> [Task instructions]
Only the lines below from the one containing "free_of get release (of_pool ra) b len" to the one containing "destruct (span_manager_pool_new _)" should be repeated, both included and unchanged.

Source records Start Marker

Lemma validateImport_unknown_layer_witness :
  let v := NewValidator (<["ui" := "presentation"]> sampleAlias) in
  let imp := literal "modA/domain/user" in
  let importerMeta :=
    ParseLayerMetadata "modA/ui/page.go" (<["ui" := "presentation"]> sampleAlias) in
  let importMeta := (fileMetadata v (importPathOf imp)).1 in
  (layersHierarchy !! mdLayer importMeta = None →
   (validateImport v imp importerMeta "modA/ui/page.go").1 = [])
  ∧ (layersHierarchy !! mdLayer importerMeta = None →
     ((validateImport v imp importerMeta "modA/ui/page.go").1 ≠ []
      ↔ is_Some (layersHierarchy !! mdLayer importMeta))).
Proof.
  intros v imp importerMeta.
  apply (validateImport_unknown_layer v imp importerMeta "modA/ui/page.go").
  vm_compute. reflexivity.
Defined.

(** * The import literal *)

Lemma append_String (c : ascii) (s1 s2 : string) :
  String c s1 +:+ s2 = String c (s1 +:+ s2).
Proof. reflexivity. Qed.

Lemma length_append (s1 s2 : string) :
  String.length (s1 +:+ s2) = (String.length s1 + String.length s2)%nat.
Proof.
  induction s1 as [|c s1 IH]; [reflexivity|].
  rewrite append_String. cbn [String.length]. rewrite IH. reflexivity.
Qed.

Lemma append_assoc (s1 s2 s3 : string) :
  (s1 +:+ s2) +:+ s3 = s1 +:+ s2 +:+ s3.
Proof.
  induction s1 as [|c s1 IH]; [reflexivity|].
  rewrite !append_String, IH. reflexivity.
Qed.

Lemma sliceFrom_append (s1 s2 : string) :
  GoStrings.sliceFrom (String.length s1) (s1 +:+ s2) = s2.
Proof. induction s1 as [|c s1 IH]; [destruct s2; reflexivity|exact IH]. Qed.

Lemma sliceTo_append (s1 s2 : string) :
  GoStrings.sliceTo (String.length s1) (s1 +:+ s2) = s1.
Proof.
  induction s1 as [|c s1 IH]; [destruct s2; reflexivity|].
  rewrite append_String. cbn [String.length GoStrings.sliceTo].
  rewrite IH. reflexivity.
Qed.

(** [TrimSuffix] and [TrimPrefix] undo an append. *)
Lemma TrimSuffix_append (s suffix : string) :
  GoStrings.TrimSuffix (s +:+ suffix) suffix = s.
Proof.
  unfold GoStrings.TrimSuffix, GoStrings.HasSuffix. rewrite length_append.
  replace (String.length s + String.length suffix - String.length suffix)%nat
    with (String.length s) by lia.
  rewrite sliceFrom_append, sliceTo_append.
  rewrite bool_decide_eq_true_2 by lia.
  rewrite bool_decide_eq_true_2 by reflexivity. reflexivity.
Qed.

Lemma TrimPrefix_append (prefix s : string) :
  GoStrings.TrimPrefix (prefix +:+ s) prefix = s.
Proof.
  unfold GoStrings.TrimPrefix.
  assert (GoStrings.HasPrefix (prefix +:+ s) prefix = true) as ->
    by (apply HasPrefix_spec; eauto).
  apply sliceFrom_append.
Qed.

(** X18.  [validateImport] classifies the import path itself: stripping the
    quotes of the literal of an import gives back its path, whatever the
    path contains. *)
Theorem importPathOf_literal (importPath : string) :
  importPathOf (literal importPath) = importPath.
Proof.
  unfold importPathOf, literal. rewrite <- append_assoc.
  rewrite TrimSuffix_append. apply TrimPrefix_append.
Qed.

(** * Ignoring more and returning at all *)

Lemma isIgnored_mono (imp : string) (ignored1 ignored2 : list string) :
  (∀ ignoredPackage, ignoredPackage ∈ ignored1 → ignoredPackage ∈ ignored2) →
  isIgnored imp ignored1 = true → isIgnored imp ignored2 = true.
Proof.
  intros Hsub. rewrite !isIgnored_spec.
  intros [ignoredPackage [pre [post [Hin Himp]]]].
  exists ignoredPackage, pre, post. split; [apply Hsub, Hin|exact Himp].
Qed.
(** *** The free list is determined by the free addresses *)



(** *** The template at the pool, and at the store that makes records *)

Lemma allocate_scan_of_pool len flags hint :
  forall l p,
  allocate_scan_of get release p l len flags hint
  = allocate_scan p l len flags hint.
Proof.
  induction l as [|curr tail IH]; intros p; simpl; [reflexivity|].
  rewrite IH. reflexivity.
Qed.

Lemma free_scan_of_pool b len :
  forall l p, free_scan_of get release p l b len = free_scan p l b len.
Proof.
  induction l as [|next rest IH]; intros p; simpl; [reflexivity|].
  rewrite IH. reflexivity.
Qed.

Lemma allocate_of_pool ra len flags hint :
  allocate_of get release (of_pool ra) len flags hint
  = ('(a, ra') <- allocate ra len flags hint ;; Done (a, of_pool ra')).
Proof.
  unfold allocate_of, allocate. simpl.
  destruct (_granularity ra =? 0); [reflexivity|].
  destruct (_ =? 0); [reflexivity|]. destruct (_ <? _); [reflexivity|].
  rewrite allocate_scan_of_pool.
  destruct (allocate_scan _ _ _ _ _) as [[[a l] p]|]; reflexivity.
Qed.

Lemma free_of_pool ra b len :
  free_of get release (of_pool ra) b len
  = (ra' <- free ra b len ;; Done (of_pool ra')).
Proof.
  unfold free_of, free. simpl.
  destruct (_granularity ra =? 0); [reflexivity|].
  destruct (_ =? 0); [reflexivity|]. destruct (_ || _); [reflexivity|].
  destruct (_ <? _); [reflexivity|].
  rewrite free_scan_of_pool.
  destruct (free_scan _ _ _ _) as [[l p]|]; reflexivity.
Qed.

Lemma step_of_pool ra c :
  step_of get release (of_pool ra) c
  = (ra' <- step ra c ;; Done (of_pool ra')).
Proof.
  destruct c as [len flags hint|b len]; simpl.
  - rewrite allocate_of_pool.
    destruct (allocate ra len flags hint) as [[a ra']|]; reflexivity.
  - apply free_of_pool.
Qed.

Lemma run_calls_of_pool :
  forall cs ra,
  run_calls_of get release (of_pool ra) cs
  = (ra' <- run_calls ra cs ;; Done (of_pool ra')).
Proof.
  induction cs as [|c cs IH]; intros ra; simpl; [reflexivity|].
  rewrite step_of_pool. destruct (step ra c) as [ra1|]; simpl; auto.
Qed.

Lemma create_range_allocator_of_pool base length g :
  create_range_allocator_of span_manager_pool_new get base length g
  = (r <- create_range_allocator base length g ;;
     Done (option_map of_pool r)).
Proof.
  unfold create_range_allocator_of, create_range_allocator,
    range_allocator_new_of, range_allocator_new.
  destruct (base =? 0); [reflexivity|]. destruct (length =? 0); [reflexivity|].
  destruct (g =? 0); [reflexivity|]. destruct (length <? g); [reflexivity|].
  destruct (span_manager_pool_new _) as [p|]; simpl; [|reflexivity].
  unfold add_span. destruct (get p) as [[s|] p']; reflexivity.
Qed.

Section TwoStores.

Variables S1 S2 : Type.
Variable get1 : S1 -> option nat * S1.
Variable release1 : S1 -> nat -> S1.
Variable get2 : S2 -> option nat * S2.
Variable release2 : S2 -> nat -> S2.

(** The second store always has a record. *)
Hypothesis get2_some : forall p, exists s p', get2 p = (Some s, p').

Lemma geometry_cons_inv s1 l1 l2 :
  geometry (s1 :: l1) = geometry l2 ->
  exists s2 r2,
    l2 = s2 :: r2 /\ span_base s2 = span_base s1
    /\ span_length s2 = span_length s1 /\ geometry l1 = geometry r2.
Proof.
  destruct l2 as [|s2 r2]; unfold geometry; simpl; [discriminate|].
  intros H. injection H as Hb Hl Hr. exists s2, r2. auto.
Qed.

Lemma check_span_geometry s1 s2 len flags hint :
  span_base s2 = span_base s1 -> span_length s2 = span_length s1 ->
  check_span s2 len flags hint = check_span s1 len flags hint.
Proof. intros Hb Hl. unfold check_span. now rewrite Hb, Hl. Qed.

Source records End Marker

> [Exercise response]
  free_of get release (of_pool ra) b len
  = (ra' <- free ra b len ;; Done (of_pool ra')).
Proof.
  unfold free_of, free. simpl.
  destruct (_granularity ra =? 0); [reflexivity|].
  destruct (_ =? 0); [reflexivity|]. destruct (_ || _); [reflexivity|].
  destruct (_ <? _); [reflexivity|].
  rewrite free_scan_of_pool.
  destruct (free_scan _ _ _ _) as [[l p]|]; reflexivity.
Qed.

Lemma step_of_pool ra c :
  step_of get release (of_pool ra) c
  = (ra' <- step ra c ;; Done (of_pool ra')).
Proof.
  destruct c as [len flags hint|b len]; simpl.
  - rewrite allocate_of_pool.
    destruct (allocate ra len flags hint) as [[a ra']|]; reflexivity.
  - apply free_of_pool.
Qed.

Lemma run_calls_of_pool :
  forall cs ra,
  run_calls_of get release (of_pool ra) cs
  = (ra' <- run_calls ra cs ;; Done (of_pool ra')).
Proof.
  induction cs as [|c cs IH]; intros ra; simpl; [reflexivity|].
  rewrite step_of_pool. destruct (step ra c) as [ra1|]; simpl; auto.
Qed.

Lemma create_range_allocator_of_pool base length g :
  create_range_allocator_of span_manager_pool_new get base length g
  = (r <- create_range_allocator base length g ;;
     Done (option_map of_pool r)).
Proof.
  unfold create_range_allocator_of, create_range_allocator,
    range_allocator_new_of, range_allocator_new.
  destruct (base =? 0); [reflexivity|]. destruct (length =? 0); [reflexivity|].
  destruct (g =? 0); [reflexivity|]. destruct (length <? g); [reflexivity|].
  destruct (span_manager_pool_new _) as [p|]; simpl; [|reflexivity].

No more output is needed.